Dataset entries

┌──

(** * goma-http-provider: the configuration resolution and cache engine

    A shallow embedding of [provider.HTTPProvider] (index build and reload,
    resolver, authentication, bundle loader, checksum, cache key) and of
    [config.Config.validate], with the properties of the engine stated and
    proved over it.

    Go maps are [gmap]s.  The order in which a Go [range] statement visits a
    map is left open by the language, so every function whose result can
    depend on it takes the visiting order as an argument. *)

From Stdlib Require Import String Ascii ZArith.
From stdpp Require Import gmap strings list fin_maps.

Local Open Scope string_scope.
Set Warnings "-register-all,-clear-no-such-hyp".

(* ===================================================================== *)
(** * Strings: the pieces of [strings] and [path/filepath] that are used  *)
(* ===================================================================== *)

Module Str.

(** [strings.ToLower], on the ASCII letters. *)
Definition lower_ascii (c : ascii) : ascii :=
  let n := nat_of_ascii c in
  if (65 <=? n)%nat && (n <=? 90)%nat then ascii_of_nat (n + 32) else c.

Fixpoint ToLower (s : string) : string :=
  match s with
  | EmptyString => EmptyString
  | String c r => String (lower_ascii c) (ToLower r)
  end.

(** [strings.Join(elems, sep)]. *)
Fixpoint Join (elems : list string) (sep : string) : string :=
  match elems with
  | [] => ""
  | [x] => x
  | x :: rest => x +:+ sep +:+ Join rest sep
  end.

(** [filepath.Ext]: the suffix that begins at the last dot of the last
    path element; scanning goes from the end and stops at a separator. *)
Fixpoint ext_scan (rev_path : list ascii) (suffix : list ascii) : list ascii :=
  match rev_path with
  | [] => []
  | c :: before =>
      if Ascii.eqb c "/" then []
      else if Ascii.eqb c "." then c :: suffix
      else ext_scan before (c :: suffix)
  end.

Definition Ext (path : string) : string :=
  string_of_list_ascii (ext_scan (rev (list_ascii_of_string path)) []).

(** [filepath.Join(dir, name)] for an entry name of a directory. *)
Definition PathJoin (dir name : string) : string := dir +:+ "/" +:+ name.

(** [strings.HasPrefix(s, prefix)]. *)
Fixpoint HasPrefix (s prefix : string) : bool :=
  match prefix with
  | EmptyString => true
  | String c prefix' =>
      match s with
      | EmptyString => false
      | String d s' => Ascii.eqb d c && HasPrefix s' prefix'
      end
  end.

(** [s[n:]]. *)
Fixpoint from (n : nat) (s : string) : string :=
  match n, s with
  | S n', String _ s' => from n' s'
  | _, _ => s
  end.

(** [strings.TrimPrefix(s, prefix)]. *)
Definition TrimPrefix (s prefix : string) : string :=
  if HasPrefix s prefix then from (String.length prefix) s else s.

(** Whether the byte [c] occurs in [s]. *)
Fixpoint contains (c : ascii) (s : string) : bool :=
  match s with
  | EmptyString => false
  | String d s' => Ascii.eqb d c || contains c s'
  end.

End Str.

(* ===================================================================== *)
(** * Ranging over a Go map                                               *)
(* ===================================================================== *)

(** One way a [range] statement may visit a map: some sequence of its
    entries.  [fair] says that each entry is visited exactly once. *)
Definition Visit : Type := gmap string string → list (string * string).

Definition fair (ρ : Visit) : Prop := ∀ m, ρ m ≡ₚ map_to_list m.

(** The order in which stdpp lists a map, and that order reversed: two fair
    visiting orders. *)
Definition visit_listed : Visit := map_to_list.
Definition visit_reversed : Visit := λ m, rev (map_to_list m).

(** [m[k]] on a [map[string]string]: the zero value when the key is absent. *)
Definition index (m : gmap string string) (k : string) : string :=
  default "" (m !! k).

(** [for k, v := range src { dst[k] = v }], visiting [src] as [visit]. *)
Definition assign_all (visit : list (string * string)) (dst : gmap string string)
  : gmap string string :=
  fold_left (λ acc kv, <[kv.1 := kv.2]> acc) visit dst.

(* ===================================================================== *)
(** * BuildCacheKey                                                        *)
(* ===================================================================== *)

(** [HTTPProvider.BuildCacheKey]; [ρ] is the order in which the [range] over
    [metadata] runs. *)
Definition BuildCacheKey (ρ : Visit) (metadata : gmap string string) : string :=
  if decide (size metadata = 0) then "default"
  else
    let keys := map (λ kv : string * string, kv.1 +:+ "=" +:+ kv.2) (ρ metadata) in
    Str.ToLower (Str.Join keys "&").

(* ===================================================================== *)
(** * Results and errors                                                   *)
(* ===================================================================== *)

Inductive result (E A : Type) : Type :=
| Ok (a : A)
| Err (e : E).
Arguments Ok {E A} a.
Arguments Err {E A} e.

Definition is_err {E A} (r : result E A) : bool :=
  match r with Ok _ => false | Err _ => true end.

(** What the operating system answers when a path cannot be used. *)
Inductive errno : Type := ENOENT | EACCES | EIO.

(** The errors of [loadConfigFromDirectory]. *)
Inductive LoadError : Type :=
| WalkFailed (e : errno)                     (* the error handed to the callback *)
| ReadFailed (path : string) (e : errno)     (* "failed to read %s: %w" *)
| ParseJSONFailed (path : string)            (* "failed to parse JSON %s: %w" *)
| ParseYAMLFailed (path : string).           (* "failed to parse YAML %s: %w" *)

(** The errors of the provider. *)
Inductive Error : Type :=
| ErrIDRequired                              (* "configuration id is required" *)
| ErrDuplicateID (id : string)               (* "duplicate configuration id: %s" *)
| ErrLoadConfig (id : string) (cause : LoadError) (* "failed to load config %s: %w" *)
| ErrNoMatch                                 (* "no configuration matched metadata" *)
| ErrNotLoaded (id : string)                 (* "config %s not loaded" *)
| ErrAuthFailed (id : string)                (* "authentication failed for config %s" *)
| ErrInitialize (cause : Error).             (* "failed to initialize provider: %w" *)

(** The errors of [Config.validate]. *)
Inductive ValidateError : Type :=
| NoConfigurations                           (* "at least one configuration is required" *)
| DirectoryRequired (i : nat)                (* "configuration[%d]: directory is required" *)
| DirectoryMissing (i : nat) (dir : string)  (* "...: directory does not exist: %s" *)
| BasicAuthIncomplete                        (* "error, basic auth, username or password missing" *)
| MultipleDefault.                           (* "only one configuration can be marked as default" *)

(* ===================================================================== *)
(** * The file system seen by [filepath.Walk]                             *)
(* ===================================================================== *)

(** What is found at a path: nothing usable ([os.Lstat] fails), a file
    (with its content, or the error of [os.ReadFile]), or a directory (with
    its entries sorted by name, or the error of reading it). *)
Inductive fstree : Type :=
| Unreachable (e : errno)
| File (content : result errno string)
| Dir (listing : result errno (list (string * fstree))).

(** What the walk callback is told about one path. *)
Inductive event : Type :=
| Failed (e : errno)                         (* err != nil *)
| IsDir                                      (* info.IsDir() *)
| Regular (content : result errno string).   (* any other entry *)

(** The calls [filepath.Walk] makes when no callback stops it: the root,
    then, for a readable directory, its entries in order, each followed by
    what is below it. *)
Fixpoint walk (path : string) (t : fstree) : list (string * event) :=
  match t with
  | Unreachable e => [(path, Failed e)]
  | File content => [(path, Regular content)]
  | Dir (Err e) => [(path, Failed e)]
  | Dir (Ok entries) =>
      (path, IsDir) ::
      flat_map (λ entry, walk (Str.PathJoin path entry.1) entry.2) entries
  end.

(* ===================================================================== *)
(** * The engine                                                          *)
(* ===================================================================== *)

Section Engine.

(** The payload is opaque to the engine. *)
Context {Route Middleware : Type}.

(* ------------------------------------------------------------------- *)
(** ** Data model ([config] package)                                    *)
(* ------------------------------------------------------------------- *)

Record BasicAuth : Type := mkBasicAuth {
  Username : string;
  Password : string;
}.
(** X10. A Force Interrupt command (0xD0 to 0xDF) is accepted whatever
    BUSY is: the byte is stored, BUSY is cleared and the other status
    bits are kept, the command tag becomes the motor-stop pseudo command,
    the interrupt condition is the low nibble, the interrupt request is
    set when bit 3 (immediate) is set and cleared when it is not, the
    status is of type I afterwards if it was or if the controller was
    idle, and the timer is armed. *)
Theorem X10_force_interrupt (b : Z) (s : State) :
  Z.land b 0xf0 = 0xd0 ->
  let s' := FDC_WriteCommandRegister b s in
  CR (FDC s') = b
  /\ STR_bit FDC_STR_BIT_BUSY s' = false
  /\ Command (FDC s') = FDCEMU_CMD_MOTOR_STOP
  /\ CommandState (FDC s') = FDCEMU_RUN_MOTOR_STOP
  /\ InterruptCond (FDC s') = Z.land b 0x0f
  /\ FDC_IRQ_asserted s' = tst b FDC_INTERRUPT_COND_IMMEDIATE
  /\ (forall i, 1 <= i < 8 -> Z.testbit (STR (FDC s')) i = Z.testbit (STR (FDC s)) i)
  /\ StatusTypeI (FDC s') = (StatusTypeI (FDC s) || negb (STR_bit FDC_STR_BIT_BUSY s))
  /\ (exists c, FDC_Timer s' = Some (c, 0)).
Proof.
  intros Hb s'. subst s'. pose proof (ForceInterrupt_type b Hb) as Ht.
  assert (H8 : Z.land (Z.land b 0x0f) FDC_INTERRUPT_COND_IMMEDIATE
               = Z.land b FDC_INTERRUPT_COND_IMMEDIATE).
  { rewrite <- Z.land_assoc. reflexivity. }
  assert (E : FDC_WriteCommandRegister b s = FDC_ExecuteCommand (updFDC (set_CR b) s)).
  { unfold FDC_WriteCommandRegister. rewrite Ht. cbn. destruct (tst _ _); reflexivity. }
  rewrite E. unfold STR_bit, FDC_IRQ_asserted. unfold_execute. cbn. rewrite Ht. const_tests. cbn.
  unfold tst.
  destruct (Z.land (STR (FDC s)) FDC_STR_BIT_BUSY =? 0) eqn:Eb; cbn; rewrite ?H8.
  all: destruct (Z.land b FDC_INTERRUPT_COND_IMMEDIATE =? 0) eqn:Ei; cbn; rewrite ?H8, ?Ei; cbn.
  all: repeat split; eauto.
  all: rewrite ?orb_true_r, ?orb_false_r; try reflexivity.
  all: try (intros i Hi; str_bits; rewrite Z.testbit_0_l, orb_false_r;
            change FDC_STR_BIT_BUSY with (2 ^ 0); rewrite Z.pow2_bits_eqb by lia;
            destruct (Z.eqb_spec 0 i); [lia | apply andb_true_r]).
  all: try (change (negb (Z.land (STR_update FDC_STR_BIT_BUSY 0 (STR (FDC s))) FDC_STR_BIT_BUSY =? 0))
              with (tst (STR_update FDC_STR_BIT_BUSY 0 (STR (FDC s))) FDC_STR_BIT_BUSY);
            rewrite (tst_bit _ FDC_STR_BIT_BUSY 0) by first [reflexivity | lia];
            str_bits; reflexivity).
  all: rewrite u8_bit, ?Z.lor_spec, ?Z.land_spec, ?Z.lnot_spec by lia; const_bits; cbn;
       rewrite ?orb_true_r, ?andb_false_r; reflexivity.
Qed.

Lemma land_hi_sub b m : Z.land 0xf0 m = m -> Z.land b m = Z.land (Z.land b 0xf0) m.
Proof. intros H. rewrite <- Z.land_assoc, H. reflexivity. Qed.

Lemma GetCmdType_hi b : FDC_GetCmdType b = FDC_GetCmdType (Z.land b 0xf0).
Proof.
  unfold FDC_GetCmdType.
  rewrite (land_hi_sub b 0x80), (land_hi_sub b 0x40), (land_hi_sub b 0xf0) by reflexivity.
  rewrite <- !Z.land_assoc. reflexivity.
Qed.

(** X11. Written while BUSY is clear, a command byte starts the command
    its high nibble names: 0 Restore, 1 Seek, 2 to 7 Step (4, 5 set the
    step direction to +1, 6, 7 to -1, 2, 3 keep it), 8, 9 Read Sector,
    A, B Write Sector, C Read Address, E Read Track.  The byte is stored,
    BUSY is set, CRC Error and Record Not Found are cleared, the status
    is of type I exactly for the nibbles below 8, and the interrupt
    request is cleared unless the immediate condition is in force. *)
Theorem X11_command_decode (b : Z) (s : State) (c : FDCEMU_CMD) (st : FDCEMU_RUN) :
  STR_bit FDC_STR_BIT_BUSY s = false ->
  In (Z.land b 0xf0, c, st)
     [ (0x00, FDCEMU_CMD_RESTORE, FDCEMU_RUN_RESTORE_SEEKTOTRACKZERO);
       (0x10, FDCEMU_CMD_SEEK, FDCEMU_RUN_SEEK_TOTRACK);
       (0x20, FDCEMU_CMD_STEP, FDCEMU_RUN_STEP_ONCE);
       (0x30, FDCEMU_CMD_STEP, FDCEMU_RUN_STEP_ONCE);
       (0x40, FDCEMU_CMD_STEP, FDCEMU_RUN_STEP_ONCE);
       (0x50, FDCEMU_CMD_STEP, FDCEMU_RUN_STEP_ONCE);
       (0x60, FDCEMU_CMD_STEP, FDCEMU_RUN_STEP_ONCE);
       (0x70, FDCEMU_CMD_STEP, FDCEMU_RUN_STEP_ONCE);
       (0x80, FDCEMU_CMD_READSECTORS, FDCEMU_RUN_READSECTORS_READDATA);
       (0x90, FDCEMU_CMD_READSECTORS, FDCEMU_RUN_READSECTORS_READDATA);
       (0xa0, FDCEMU_CMD_WRITESECTORS, FDCEMU_RUN_WRITESECTORS_WRITEDATA);
       (0xb0, FDCEMU_CMD_WRITESECTORS, FDCEMU_RUN_WRITESECTORS_WRITEDATA);
       (0xc0, FDCEMU_CMD_READADDRESS, FDCEMU_RUN_READADDRESS);
       (0xe0, FDCEMU_CMD_READTRACK, FDCEMU_RUN_READTRACK) ] ->
  let s' := FDC_WriteCommandRegister b s in
  Command (FDC s') = c /\ CommandState (FDC s') = st
  /\ CR (FDC s') = b
  /\ STR_bit FDC_STR_BIT_BUSY s' = true
  /\ STR_bit FDC_STR_BIT_CRC_ERROR s' = false
  /\ STR_bit FDC_STR_BIT_RNF s' = false
  /\ StatusTypeI (FDC s') = (Z.land b 0xf0 <? 0x80)
  /\ StepDirection (FDC s')
     = (if (Z.land b 0xf0 =? 0x40) || (Z.land b 0xf0 =? 0x50) then 1
        else if (Z.land b 0xf0 =? 0x60) || (Z.land b 0xf0 =? 0x70) then -1
        else StepDirection (FDC s))
  /\ (tst (InterruptCond (FDC s)) FDC_INTERRUPT_COND_IMMEDIATE = false ->
      FDC_IRQ_asserted s' = false).
Proof.
  intros Hbusy Hin s'. subst s'. unfold STR_bit in *.
  assert (E : FDC_WriteCommandRegister b s = FDC_ExecuteCommand (updFDC (set_CR b) s)).
  { unfold FDC_WriteCommandRegister. rewrite Hbusy. reflexivity. }
  rewrite E. clear E.
  unfold FDC_IRQ_asserted, tst at 4.
  cbn [In] in Hin.
  repeat (destruct Hin as [Hin|Hin]; [injection Hin as Hhi <- <-|]); try contradiction.
  all: pose proof (GetCmdType_hi b) as Ht; rewrite <- Hhi in Ht;
       match type of Ht with _ = ?r => let v := eval vm_compute in r in change r with v in Ht end.
  all: unfold_execute; cbn; rewrite Ht; const_tests; cbn.
  all: rewrite <- ?Hhi; const_tests; cbn.
  all: destruct (Z.land (InterruptCond (FDC s)) FDC_INTERRUPT_COND_IMMEDIATE =? 0); cbn;
       rewrite <- ?Hhi; const_tests; cbn.
  all: tst2bit; str_bits.
  all: repeat split; auto; try discriminate.
  all: try (intros _; rewrite u8_bit, Z.lor_spec by lia; const_bits; rewrite orb_true_r;
            reflexivity).
Qed.
(** * git-overlay: the managed link lifecycle engine

    A shallow embedding of the Go sources of git-overlay
    (package cmd: validate.go, clean.go and the link and init commands;
    package internal/config: state.go)
    together with the properties of the path validator, the state store,
    the link materializer and the cleanup engine. *)

From Stdlib Require Import String Ascii List Bool Arith Lia Sorted Permutation.
From stdpp Require Import base decidable option list strings gmap sets sorting.

Set Warnings "-register-all".

Open Scope string_scope.
Open Scope list_scope.
Open Scope nat_scope.
Open Scope stdpp_scope.

(** ** Package strings (Go standard library)

    Go strings are byte sequences; [string] is a sequence of 8-bit
    [ascii] characters compared bytewise. *)

Module Strings.

(** strings.HasPrefix(s, prefix) *)
Fixpoint HasPrefix (s prefix : string) {struct prefix} : bool :=
  match prefix with
  | EmptyString => true
  | String c p' =>
      match s with
      | EmptyString => false
      | String d s' => Ascii.eqb d c && HasPrefix s' p'
      end
  end.

(** strings.Contains(s, substr) *)
Fixpoint Contains (s substr : string) : bool :=
  HasPrefix s substr ||
  match s with
  | EmptyString => false
  | String _ s' => Contains s' substr
  end.

(** strings.HasSuffix(s, suffix) *)
Fixpoint HasSuffix (s suffix : string) : bool :=
  String.eqb s suffix ||
  match s with
  | EmptyString => false
  | String _ s' => HasSuffix s' suffix
  end.

Fixpoint drop (n : nat) (s : string) : string :=
  match n, s with
  | S n', String _ s' => drop n' s'
  | _, _ => s
  end.

(** strings.TrimPrefix(s, prefix) *)
Definition TrimPrefix (s prefix : string) : string :=
  if HasPrefix s prefix then drop (String.length prefix) s else s.

(** strings.Count(s, "/"): for a one-byte separator the number of
    non-overlapping instances is the number of bytes equal to it. *)
Fixpoint Count (s : string) (c : ascii) : nat :=
  match s with
  | EmptyString => 0
  | String d s' => (if Ascii.eqb d c then 1 else 0) + Count s' c
  end.

(** strings.Split(s, sep) for a one-byte separator. *)
Fixpoint Split (s : string) (c : ascii) : list string :=
  match s with
  | EmptyString => [EmptyString]
  | String d s' =>
      if Ascii.eqb d c then EmptyString :: Split s' c
      else match Split s' c with
           | h :: t => String d h :: t
           | [] => [String d EmptyString]
           end
  end.

(** strings.Join(elems, sep) *)
Fixpoint Join (elems : list string) (sep : string) : string :=
  match elems with
  | [] => EmptyString
  | [e] => e
  | e :: rest => e +:+ sep +:+ Join rest sep
  end.

End Strings.

(** ** Package path/filepath (Go standard library, Unix)

    The functions of path/filepath are modelled on path elements, the
    maximal runs of bytes between separators, which is the granularity
    at which the library's scanning loops act. *)

Module Filepath.

Definition Separator : ascii := "/"%char.

(** filepath.IsAbs *)
Definition IsAbs (path : string) : bool := Strings.HasPrefix path "/".

(** The main loop of filepath.Clean.  [out] is the output buffer as a
    stack of elements (last written first).  A [".."] element
    backtracks when the buffer holds a real element on top
    ([out.w > dotdot]), is appended when the path is not rooted, and
    is dropped at the root. *)
Fixpoint cleanElems (rooted : bool) (elems out : list string) : list string :=
  match elems with
  | [] => out
  | e :: r =>
      if String.eqb e "" then cleanElems rooted r out
      else if String.eqb e "." then cleanElems rooted r out
      else if String.eqb e ".." then
        match out with
        | top :: out' =>
            if String.eqb top ".." then
              if rooted then cleanElems rooted r out
              else cleanElems rooted r (".." :: out)
            else cleanElems rooted r out'
        | [] =>
            if rooted then cleanElems rooted r out
            else cleanElems rooted r [".."]
        end
      else cleanElems rooted r (e :: out)
  end.

(** filepath.Clean *)
Definition Clean (path : string) : string :=
  if String.eqb path "" then "."
  else
    let rooted := Strings.HasPrefix path "/" in
    let out := rev (cleanElems rooted (Strings.Split path Separator) []) in
    if rooted then "/" +:+ Strings.Join out "/"
    else match out with
         | [] => "."
         | _ => Strings.Join out "/"
         end.

(** filepath.Join: the elements from the first non-empty one on are
    joined with the separator and cleaned. *)
Fixpoint Join (elem : list string) : string :=
  match elem with
  | [] => ""
  | e :: r =>
      if String.eqb e "" then Join r
      else Clean (Strings.Join elem "/")
  end.

(** The elements of a cleaned path as the scanning loop of
    filepath.Rel meets them: the empty string has none, and the
    separator that ends the root ["/"] starts no element. *)
Definition elements (p : string) : list string :=
  if String.eqb p "" then []
  else if String.eqb p "/" then [""]
  else Strings.Split p Separator.

(** The loop of filepath.Rel that positions both paths at their first
    differing elements.  The result is the rest of [base], the rest of
    [targ], and the element [base[b0:bi]] the loop stopped on (empty
    when the loop ended because a path was exhausted). *)
Fixpoint relSkip (base targ : list string) : list string * list string * string :=
  match base, targ with
  | b :: base', t :: targ' =>
      if String.eqb t b then relSkip base' targ'
      else (base, targ, b)
  | _, _ => (base, targ, "")
  end.

(** filepath.Rel; [None] is the error result. *)
Definition Rel (basepath targpath : string) : option string :=
  let base := Clean basepath in
  let targ := Clean targpath in
  if String.eqb targ base then Some "."
  else
    let base := if String.eqb base "." then "" else base in
    let baseSlashed := Strings.HasPrefix base "/" in
    let targSlashed := Strings.HasPrefix targ "/" in
    if negb (Bool.eqb baseSlashed targSlashed) then None
    else
      let '(brest, trest, cur) := relSkip (elements base) (elements targ) in
      if String.eqb cur ".." then None
      else
        match brest with
        | [] => Some (Strings.Join trest "/")
        | _ :: _ =>
            let ups := Strings.Join (map (fun _ => "..") brest) "/" in
            match trest with
            | [] => Some ups
            | _ :: _ => Some (ups +:+ "/" +:+ Strings.Join trest "/")
            end
        end.

(** The prefix of [path] up to and including its last separator. *)
Fixpoint dirPrefix (path : string) : string :=
  match path with
  | EmptyString => EmptyString
  | String c s' =>
      if Strings.Contains path "/" then String c (dirPrefix s') else EmptyString
  end.

(** filepath.Dir *)
Definition Dir (path : string) : string := Clean (dirPrefix path).

End Filepath.

(** ** Results *)

Inductive result (E A : Type) : Type :=
| Ok (a : A)
| Err (e : E).
Arguments Ok {E A} a.
Arguments Err {E A} e.

(** ** The file system (package os)

    The file system below the working directory is a tree.  The working
    directory is the root of the tree (the parent of the root is the
    root).  Hard links are entries with equal content: the identity of
    inodes is not modelled.  Of the permissions, the write permission
    of directories is enforced (it decides whether entries can be added
    and removed); the mode bits of files are recorded.  The entry list
    of a directory is in the order in which os.ReadDir lists it (by
    file name); new entries are put at their place. *)

Module OS.

Inductive errno : Type :=
| ENOENT | EEXIST | ENOTDIR | EISDIR | EACCES | ENOTEMPTY | ELOOP | EPERM | EINVAL.

Inductive node : Type :=
| File (mode : N) (data : string)
| Symlink (target : string)
| Dir (writable : bool) (entries : list (string * node)).

(** A location: the names leading from the root to a node. *)
Definition loc : Type := list string.

Definition IsDir (n : node) : bool :=
  match n with Dir _ _ => true | _ => false end.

└──

Instructions to follow
Please report every line in the entries above that holds the string "elements".

Expected answer
    The functions of path/filepath are modelled on path elements, the
    stack of elements (last written first).  A [".."] element
(** filepath.Join: the elements from the first non-empty one on are
(** The elements of a cleaned path as the scanning loop of
Definition elements (p : string) : list string :=
    differing elements.  The result is the rest of [base], the rest of
      let '(brest, trest, cur) := relSkip (elements base) (elements targ) in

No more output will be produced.